I always get these ideas for blog posts while I’m doing something seemingly random. Like washing my hair. Or baking friands, or walking around the city barefoot or sitting on my jumper on the train feeling sorry for myself because I slipped down a flight of stairs at Town Hall Station. The worst part it, I generally tend to forget the idea. And then later I’ll try to rack my brain and search for it – but it becomes forever lost in a labyrinth I like to call “Rebekah’s Brain’.
Hope that was a captivating first paragraph.
Anyway – this idea I have managed to remember, because I immediately came downstairs after washing my hair, warmed a friand, poured a cup of coffee and sat down here and started typing. I had no chance to forget. So here we are.
I think often there’s a misconception floating around that eating disorders are a choice, and I just want to clear that up. I don’t think there are many anoretics or bulimics or compulsive eaters who walked into this mess thinking “hell yes, I’m going to lose me a stack load of weight and end up in a hospital bed and have a generally crap life and potentially die as a result. How good would that be?” Let me assure you, we do not think that way. There is a group of individuals however, who may think being anorexic is “cool” or “the thing to be doing” – like it’s some lifestyle, or diet. And I think anyone who thinks this way is perhaps even more ill than someone who really is suffering with an eating disorder. Perhaps that is even a form of eating disordered thinking itself.
Back in my early eating disorder days, I started exercising. It was a good stress release. But after a while (and losing a few unintentional kilos) I realised losing weight was something I was damn good at. So good at, in fact, that I didn’t know how to not lose weight. And then the fear of certain foods soon followed. The thing is that an eating disorder is a means of somehow being in control – but essentially it results in the opposite – with the individual feeling out of control because they can’t stop eating / exercising / binging / purging / restricting no matter how much they would like to.

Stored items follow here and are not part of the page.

(** [calloc], then the dialect. *)
Definition http_conn0 c : http_conn :=
  HConn session0 0 (http_dialect XXH3 c) http_dresp0 (replicate (Z.to_nat LK_HTTP_MAX_INFLIGHT) http_unit0) 0 0 no_seq 0 0 false false
    (has_flag (c_flags c) LK_CONN_SYNTHETIC).
Definition http_conn_get p c : option http_conn * proto * conn :=
  match c_proto_state c with
  | Some hc => (Some hc, p, c)
  | None =>
      let '(ok, oom) := alloc (p_oom p) in
      let p := p <| p_oom := oom |> in
      if negb ok then (None, p, c)
      else let hc := http_conn0 c in (Some hc, pbump p (fun s => s <| ps_conns ::= inc64 |>), c <| c_proto_state := Some hc |>)
  end.
Definition http_orphan p hc : proto := if hc_degraded hc then p else pbump p (fun s => s <| ps_orphan_msgs ::= inc64 |>).
Definition dropped_overflow (s : lk_proto_stats) : lk_proto_stats := s <| ps_units_dropped_overflow ::= inc64 |>.
Definition dropped_resync (n : Z) (s : lk_proto_stats) : lk_proto_stats := s <| ps_units_dropped_resync ::= fun k => u64 (k + n) |>.
Definition dropped_close (n : Z) (s : lk_proto_stats) : lk_proto_stats := s <| ps_units_dropped_close ::= fun k => u64 (k + n) |>.

(** [None] when the ring is full; the unit is the slot below [open_seq]. *)
Definition http_unit_open p hc (ts : Z) : proto * option http_conn :=
  if LK_HTTP_MAX_INFLIGHT <=? u64 (hc_open_seq hc - hc_head_seq hc) then (pbump p dropped_overflow, None)
  else
    let hc := unit_upd hc (hc_open_seq hc) (fun u => unit_reset u <| hu_used := true |> <| hu_ts_start_ns := ts |>) <| hc_open_seq ::= inc64 |> in
    let n := u64 (hc_open_seq hc - hc_head_seq hc) in
    (p, Some (if 1 <? n then mark_from (Z.to_nat n) (hc_head_seq hc) hc else hc)).

(** ** The request head *)
(** The unit and the spans the field loop keeps. *)
Record req_scan := ReqScan { rs_u : http_unit; rs_host : list Z; rs_ua : list Z; rs_tstate : list Z }.
#[local] Instance req_scan_upd : Updatable req_scan := fun x => ReqScan (rs_u x) (rs_host x) (rs_ua x) (rs_tstate x).
Definition name_is (name : list Z) (l : string) : bool := http_span_eq_ci name (lit l).
Definition set_tp (val : list Z) (tp : http_trace) : http_trace :=
  match http_parse_traceparent val with Some (t, q, f) => HTrace t q f true | None => tp <| tp_valid := false |> end.
(** The closed list of the base protocol. *)
Definition base_req_field (x : req_scan) (name val : list Z) : req_scan :=
  let on g := x <| rs_u ::= g |> in
  if name_is name "host" then x <| rs_host := val |>
  else if name_is name "user-agent" then x <| rs_ua := val |>
  else if name_is name "expect" then on (fun u => u <| hu_expect_cont := http_list_has (length val) val (lit "100-continue") |>)
  else if name_is name "traceparent" then on (fun u => u <| hu_tp ::= set_tp val |>)
  else if name_is name "tracestate" then x <| rs_tstate := val |>
  else if name_is name "x-request-id" || name_is name "x-amzn-trace-id" then
    on (fun u => if nonempty (hu_req_id u) then u else u <| hu_req_id ::= fun dst => http_copy_label dst LK_HTTP_REQID_MAX val |>)
  else if nonempty (cf_route_header cfg) && http_span_eq_ci name (c_str (cf_route_header cfg)) then
    on (fun u => u <| hu_route_hdr ::= fun dst => http_copy_label dst LK_HTTP_ROUTE_MAX val |>)
  else if cf_user_basic cfg && name_is name "authorization" then
    on (fun u => let '(ok, out) := http_basic_user val (hu_user u) LK_HTTP_USER_MAX in u <| hu_user := if ok then out else clear_cstr out |>)
  else x.
Definition req_field (dl : lk_http_dialect) (x : req_scan) (name val : list Z) : req_scan :=
  base_req_field (x <| rs_u ::= fun u => match d_req_field dl with Some f => f u cfg name val | None => u end |>) name val.
Fixpoint req_fields (fuel : nat) (dl : lk_http_dialect) (h : http_head) (x : req_scan) : req_scan :=
  match fuel with
  | O => x
  | S fuel =>
      match http_head_field h with
      | (Some (name, val), h) => req_fields fuel dl h (req_field dl x name (sp_b val))
      | (None, _) => x
      end
  end.
Definition unit_req u : lk_http_req := HReq (c_str (hu_method u)) (hu_target u) (c_str (hu_host u)) (hu_dflags u).
(** Path and query rejoined. *)
Definition raw_target (path query : list Z) : list Z := if zlen query =? 0 then path else path ++ ch "?" :: query.
Definition keep_target u (path query : list Z) (oom : list bool) : http_unit * list bool :=
  if zlen path =? 0 then (hflag LK_QO_NO_TEXT u, oom)
  else
    let raw := raw_target path query in
    let '(ok, t, cap, oom) := copy_owned (hu_target_cap u) raw LK_HTTP_TARGET_MAX oom in
    let u := u <| hu_target := t |> <| hu_target_cap := cap |> in
    (if negb ok then hflag LK_QO_NO_TEXT u else if LK_HTTP_TARGET_MAX <? zlen raw then hflag LK_QO_TEXT_TRUNC u else u, oom).
Definition keep_tstate u (tstate : list Z) (oom : list bool) : http_unit * list bool :=
  if negb (zlen tstate =? 0) && (zlen tstate <=? LK_HTTP_TSTATE_MAX) then
    let '(_, t, cap, oom) := copy_owned (hu_tracestate_cap u) tstate LK_HTTP_TSTATE_MAX oom in
    (u <| hu_tracestate := t |> <| hu_tracestate_cap := cap |>, oom)
  else (u, oom).
(** What the head makes of its fresh unit, and the user agent. *)
Definition req_fill (dl : lk_http_dialect) m (h : http_head) (method target : list Z) (minor : Z) (oom : list bool) u : http_unit * list Z * list bool :=
  let u := u <| hu_method ::= fun dst => http_copy_label dst LK_HTTP_METHOD_MAX method |> <| hu_method_id := http_method_id method |> <| hu_minor := minor |> in
  let u := if has_flag (m_flags m) LK_MSG_BODY_TRUNC then hflag LK_QO_TEXT_TRUNC u else u in
  let '(path, query, authority) := http_target_split target in
  let '(u, oom) := keep_target u path query oom in
  let x := req_fields (fields_fuel h) dl h (ReqScan u [] [] []) in
  let u := rs_u x <| hu_host ::= fun dst => http_copy_label dst LK_HTTP_HOST_MAX (if zlen authority =? 0 then rs_host x else authority) |> in
  let '(u, oom) := keep_tstate u (rs_tstate x) oom in
  (match d_req_head dl with Some f => f u cfg (unit_req u) | None => u end, rs_ua x, oom).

We are responsible for our own actions. We can decide we would like to get better from an eating disorder and pursue doing so, but that doesn’t mean that it happens overnight, nor that it is an easy task. Or that we won’t have setbacks. You can’t just “snap out of” an eating disorder.
Please, don’t be so quick to judge someone who has an eating disorder and think that they have gotten themselves into this mess: it’s not true. It’s something that slowly, oh so slowly entered into their lives and quickly spiralled out of control. And it can happen to anyone – we become obsessed, addicted, hooked in … and it’s not that hard just to give it up.